EXERCISE
Please write out, exactly as they appear, the line containing "unfold ensureApply." and every line after it to the end of the records, and nothing more.

INFORMATION

Lemma groupByName_lookup records n es :
  groupByName records !! n = Some es →
  es ≠ [] ∧ Forall (λ e, e ∈ records ∧ re_Name e = n) es.
Proof.
  unfold groupByName. revert es. induction records as [|e records IH] using rev_ind; [done|].
  intros es. rewrite foldl_snoc. intros [[<- <-]|[Hne Hes]]%lookup_insert_Some.
  - split; [by intros [_ ?]%app_nil|]. apply Forall_app. split.
    + destruct (foldl _ _ _ !! re_Name e) as [es'|] eqn:E; cbn; [|done].
      destruct (IH _ eq_refl) as [_ HF]. eapply Forall_impl; [done|].
      intros e' [??]. rewrite elem_of_app. auto.
    + apply Forall_singleton. rewrite elem_of_app, list_elem_of_singleton. auto.
  - destruct (IH _ Hes) as [? HF]. split; [done|]. eapply Forall_impl; [done|].
    intros e' [??]. rewrite elem_of_app. auto.
Qed.

Lemma ensureOwner_may rrsetMap st owner :
  rrsetMap = groupByName (rs_Records rs) → is_Some (rrsetMap !! owner) →
  Forall ensureMay (es_replaces st) →
  Forall ensureMay (es_replaces (ensureOwner clock zone rs existing rrsetMap st owner)).
Proof.
  intros -> [es Hes] HF. apply groupByName_lookup in Hes as [Hne Hes].
  unfold ensureOwner. destruct (BuildOwnerRRSet _ _ _ _ _) as [o|]; [|done]. cbn zeta.
  destruct (match _ with Some _ => _ | None => false end); [done|]. cbn [es_replaces].
  apply Forall_app. split; [done|]. apply Forall_singleton. unfold ensureMay. cbn.
  split; [done|]. destruct Hes as [|e es [Hin Hn]]; [done|]. exists e. by rewrite Hn.
Qed.

Lemma sortedKeys_dom {V} (m : gmap gostring V) :
  Forall (λ k, is_Some (m !! k)) (sortStrings (map_range m).*1).
Proof.
  rewrite sortStrings_perm, map_range_perm. apply Forall_forall.
  intros k ([k' v] & -> & Hv%elem_of_map_to_list)%list_elem_of_fmap. by eexists.
Qed.

Lemma ensurePlan_may st changes deletes :
  ensurePlan clock zone rs existing = (st, changes, deletes) →
  Forall ensureMay (es_replaces st) ∧ Forall (Forall ensureMay) changes ∧
  Forall ensureMay deletes.
Proof.
  unfold ensurePlan. set (st0 := {| es_statusList := [] |}).
  set (m := groupByName (rs_Records rs)).
  set (st' := foldl _ st0 _). set (surplus := _ <$> ownedSurplus _ _ _ _).
  destruct (pairDeletes (es_replaces st') surplus) as [ch rest] eqn:E. intros [= <- <- <-].
  assert (Forall ensureMay (es_replaces st')) as Hrep.
  { unfold st'. pose proof (sortedKeys_dom m) as Hdom. revert Hdom.
    generalize (sortStrings (map_range m).*1). intros owners.
    assert (Forall ensureMay (es_replaces st0)) as H0' by done. revert H0'.
    generalize st0. induction owners as [|o owners IH]; intros s Hs Hdom; [done|].
    apply Forall_cons in Hdom as [Ho Hdom]. cbn. apply IH; [|done].
    by apply ensureOwner_may. }
  assert (Forall ensureMay (mjoin ch ++ rest)) as Hall.
  { pose proof (paired_pairDeletes (es_replaces st') surplus) as [_ _ Hperm _].
    rewrite E in Hperm. cbn in Hperm. rewrite Hperm. apply Forall_app. split; [done|].
    apply surplus_may. }
  apply Forall_app in Hall as [Hch Hrest]. split_and!; [done| |].
  - by apply Forall_mjoin.
  - unfold sortRRSets. by rewrite sort_slice_perm.
Qed.

Lemma applyReplaces_emits changes rst chunks acc :
  Forall (Forall ensureMay) changes →
  emits (patchOnly zone ensureMay)
    (applyReplaces server json_error clock zone rs existing changes rst chunks acc).
Proof.
  intros HF. revert acc. induction chunks as [|ck chunks IH]; intros acc; cbn; [auto with iodb|].
  apply emits_bind; [|auto].
  apply isolateLoop_emits; [apply ensureMay_clearClosed|]. by apply Forall_take, Forall_drop.
Qed.
End Ensure.

(** The zone read at the start of a call: one request, and nothing is changed. *)
Lemma getPDNSZoneRRSets_spec zone :
  spec (getPDNSZoneRRSets server json_zone zone) (λ tr r evs,
    evs = [Sent (GetZoneRequest zone)] ∧ r = (getPDNSZoneRRSets server json_zone zone tr).1).
Proof.
  intros tr. exists [Sent (GetZoneRequest zone)]. split; [|done].
  unfold getPDNSZoneRRSets, mbind, Io_bind, Do, freshId.
  destruct (server _) as [text|status body]; [done|]. by repeat case_match.
Qed.

Lemma EnsureRecordSet_read clock zone rs tr :
  EnsureRecordSet server json_zone json_error clock zone rs tr =
  match (getPDNSZoneRRSets server json_zone zone tr).1 with
  | Err e => (([], Some e), tr ++ [Sent (GetZoneRequest zone)])
  | Ok existing =>
      ensureApply server json_error clock zone rs existing (tr ++ [Sent (GetZoneRequest zone)])
  end.
Proof.
  destruct (getPDNSZoneRRSets_spec zone tr) as (evs0 & E0 & -> & _).
  unfold EnsureRecordSet, mbind, Io_bind.
  destruct (getPDNSZoneRRSets server json_zone zone tr) as [r tr1]. cbn in E0. subst tr1.
  by destruct r.
Qed.

Lemma ensureApply_emits clock zone rs existing :
  emits (patchOnly zone (ensureMay zone rs existing))
    (ensureApply server json_error clock zone rs existing).
Proof.
  unfold ensureApply.
  destruct (ensurePlan clock zone rs existing) as [[st changes] deletes] eqn:Hplan.
  apply ensurePlan_may in Hplan as (_ & Hch & Hdel).
  apply emits_bind; [by apply applyReplaces_emits|]. intros acc. apply emits_bind.
  - apply applyDeletes_emits; [apply ensureMay_clearClosed|by apply chunk_Forall].
  - auto with iodb.
Qed.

ANSWER SECTION
  unfold ensureApply.
  destruct (ensurePlan clock zone rs existing) as [[st changes] deletes] eqn:Hplan.
  apply ensurePlan_may in Hplan as (_ & Hch & Hdel).
  apply emits_bind; [by apply applyReplaces_emits|]. intros acc. apply emits_bind.
  - apply applyDeletes_emits; [apply ensureMay_clearClosed|by apply chunk_Forall].
  - auto with iodb.
Qed.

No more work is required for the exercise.